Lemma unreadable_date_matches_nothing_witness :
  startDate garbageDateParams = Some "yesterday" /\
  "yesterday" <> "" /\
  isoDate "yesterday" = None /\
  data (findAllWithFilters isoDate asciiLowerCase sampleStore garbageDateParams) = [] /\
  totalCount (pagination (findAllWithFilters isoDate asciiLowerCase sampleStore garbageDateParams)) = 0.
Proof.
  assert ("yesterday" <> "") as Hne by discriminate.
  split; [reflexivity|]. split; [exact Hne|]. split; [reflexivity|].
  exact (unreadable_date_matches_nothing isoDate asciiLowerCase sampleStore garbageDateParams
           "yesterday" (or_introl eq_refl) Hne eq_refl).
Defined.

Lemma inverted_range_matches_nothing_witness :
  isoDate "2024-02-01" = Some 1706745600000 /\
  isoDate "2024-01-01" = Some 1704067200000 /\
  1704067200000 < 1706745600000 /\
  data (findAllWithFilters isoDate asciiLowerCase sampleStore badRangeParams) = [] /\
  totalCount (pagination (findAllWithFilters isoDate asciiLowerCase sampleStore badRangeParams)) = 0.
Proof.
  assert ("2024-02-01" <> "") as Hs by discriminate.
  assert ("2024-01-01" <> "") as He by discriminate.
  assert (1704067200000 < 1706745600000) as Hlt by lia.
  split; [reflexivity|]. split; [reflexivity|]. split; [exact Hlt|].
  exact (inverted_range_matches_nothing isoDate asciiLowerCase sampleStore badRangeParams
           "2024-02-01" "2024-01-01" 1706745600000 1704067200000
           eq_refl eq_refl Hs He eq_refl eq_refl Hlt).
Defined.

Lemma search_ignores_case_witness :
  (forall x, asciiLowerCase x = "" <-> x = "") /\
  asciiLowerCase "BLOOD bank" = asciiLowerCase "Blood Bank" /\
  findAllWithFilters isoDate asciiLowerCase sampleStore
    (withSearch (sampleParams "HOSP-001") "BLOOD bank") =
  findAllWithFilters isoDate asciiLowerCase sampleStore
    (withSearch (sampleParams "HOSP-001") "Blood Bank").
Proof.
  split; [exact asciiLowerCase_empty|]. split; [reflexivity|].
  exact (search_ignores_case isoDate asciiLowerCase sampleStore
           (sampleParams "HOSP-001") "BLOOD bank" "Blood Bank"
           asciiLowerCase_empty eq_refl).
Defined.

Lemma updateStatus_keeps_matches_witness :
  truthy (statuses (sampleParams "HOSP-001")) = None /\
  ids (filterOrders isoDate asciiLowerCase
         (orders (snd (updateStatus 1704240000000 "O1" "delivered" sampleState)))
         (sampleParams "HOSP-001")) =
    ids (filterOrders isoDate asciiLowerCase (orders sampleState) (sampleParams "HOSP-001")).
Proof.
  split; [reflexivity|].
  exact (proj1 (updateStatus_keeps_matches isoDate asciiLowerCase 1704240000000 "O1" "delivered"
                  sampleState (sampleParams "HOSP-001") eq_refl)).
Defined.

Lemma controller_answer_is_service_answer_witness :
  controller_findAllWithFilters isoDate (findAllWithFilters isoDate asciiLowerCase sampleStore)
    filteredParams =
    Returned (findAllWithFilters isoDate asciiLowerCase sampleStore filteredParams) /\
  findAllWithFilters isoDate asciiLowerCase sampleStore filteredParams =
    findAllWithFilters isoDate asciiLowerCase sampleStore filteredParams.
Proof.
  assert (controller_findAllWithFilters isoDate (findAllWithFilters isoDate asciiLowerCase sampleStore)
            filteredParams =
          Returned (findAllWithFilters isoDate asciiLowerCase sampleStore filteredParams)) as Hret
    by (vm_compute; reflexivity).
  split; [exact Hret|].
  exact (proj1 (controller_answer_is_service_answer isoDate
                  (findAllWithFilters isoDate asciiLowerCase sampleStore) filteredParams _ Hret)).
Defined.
────────────────────
[Problem requirements]:
Print the records above in full, exactly.

[Response box]:
Lemma unreadable_date_matches_nothing_witness :
  startDate garbageDateParams = Some "yesterday" /\
  "yesterday" <> "" /\
  isoDate "yesterday" = None /\
  data (findAllWithFilters isoDate asciiLowerCase sampleStore garbageDateParams) = [] /\
  totalCount (pagination (findAllWithFilters isoDate asciiLowerCase sampleStore garbageDateParams)) = 0.
Proof.
  assert ("yesterday" <> "") as Hne by discriminate.
  split; [reflexivity|]. split; [exact Hne|]. split; [reflexivity|].
  exact (unreadable_date_matches_nothing isoDate asciiLowerCase sampleStore garbageDateParams
           "yesterday" (or_introl eq_refl) Hne eq_refl).
Defined.

Lemma inverted_range_matches_nothing_witness :
  isoDate "2024-02-01" = Some 1706745600000 /\
  isoDate "2024-01-01" = Some 1704067200000 /\
  1704067200000 < 1706745600000 /\
  data (findAllWithFilters isoDate asciiLowerCase sampleStore badRangeParams) = [] /\
  totalCount (pagination (findAllWithFilters isoDate asciiLowerCase sampleStore badRangeParams)) = 0.
Proof.
  assert ("2024-02-01" <> "") as Hs by discriminate.
  assert ("2024-01-01" <> "") as He by discriminate.
  assert (1704067200000 < 1706745600000) as Hlt by lia.
  split; [reflexivity|]. split; [reflexivity|]. split; [exact Hlt|].
  exact (inverted_range_matches_nothing isoDate asciiLowerCase sampleStore badRangeParams
           "2024-02-01" "2024-01-01" 1706745600000 1704067200000
           eq_refl eq_refl Hs He eq_refl eq_refl Hlt).
Defined.

Lemma search_ignores_case_witness :
  (forall x, asciiLowerCase x = "" <-> x = "") /\
  asciiLowerCase "BLOOD bank" = asciiLowerCase "Blood Bank" /\
  findAllWithFilters isoDate asciiLowerCase sampleStore
    (withSearch (sampleParams "HOSP-001") "BLOOD bank") =
  findAllWithFilters isoDate asciiLowerCase sampleStore
    (withSearch (sampleParams "HOSP-001") "Blood Bank").
Proof.
  split; [exact asciiLowerCase_empty|]. split; [reflexivity|].
  exact (search_ignores_case isoDate asciiLowerCase sampleStore
           (sampleParams "HOSP-001") "BLOOD bank" "Blood Bank"
           asciiLowerCase_empty eq_refl).
Defined.

Lemma updateStatus_keeps_matches_witness :
  truthy (statuses (sampleParams "HOSP-001")) = None /\
  ids (filterOrders isoDate asciiLowerCase
         (orders (snd (updateStatus 1704240000000 "O1" "delivered" sampleState)))
         (sampleParams "HOSP-001")) =
    ids (filterOrders isoDate asciiLowerCase (orders sampleState) (sampleParams "HOSP-001")).
Proof.
  split; [reflexivity|].
  exact (proj1 (updateStatus_keeps_matches isoDate asciiLowerCase 1704240000000 "O1" "delivered"
                  sampleState (sampleParams "HOSP-001") eq_refl)).
Defined.

Lemma controller_answer_is_service_answer_witness :
  controller_findAllWithFilters isoDate (findAllWithFilters isoDate asciiLowerCase sampleStore)
    filteredParams =
    Returned (findAllWithFilters isoDate asciiLowerCase sampleStore filteredParams) /\
  findAllWithFilters isoDate asciiLowerCase sampleStore filteredParams =
    findAllWithFilters isoDate asciiLowerCase sampleStore filteredParams.
Proof.
  assert (controller_findAllWithFilters isoDate (findAllWithFilters isoDate asciiLowerCase sampleStore)
            filteredParams =
          Returned (findAllWithFilters isoDate asciiLowerCase sampleStore filteredParams)) as Hret
    by (vm_compute; reflexivity).
  split; [exact Hret|].
  exact (proj1 (controller_answer_is_service_answer isoDate
                  (findAllWithFilters isoDate asciiLowerCase sampleStore) filteredParams _ Hret)).
Defined.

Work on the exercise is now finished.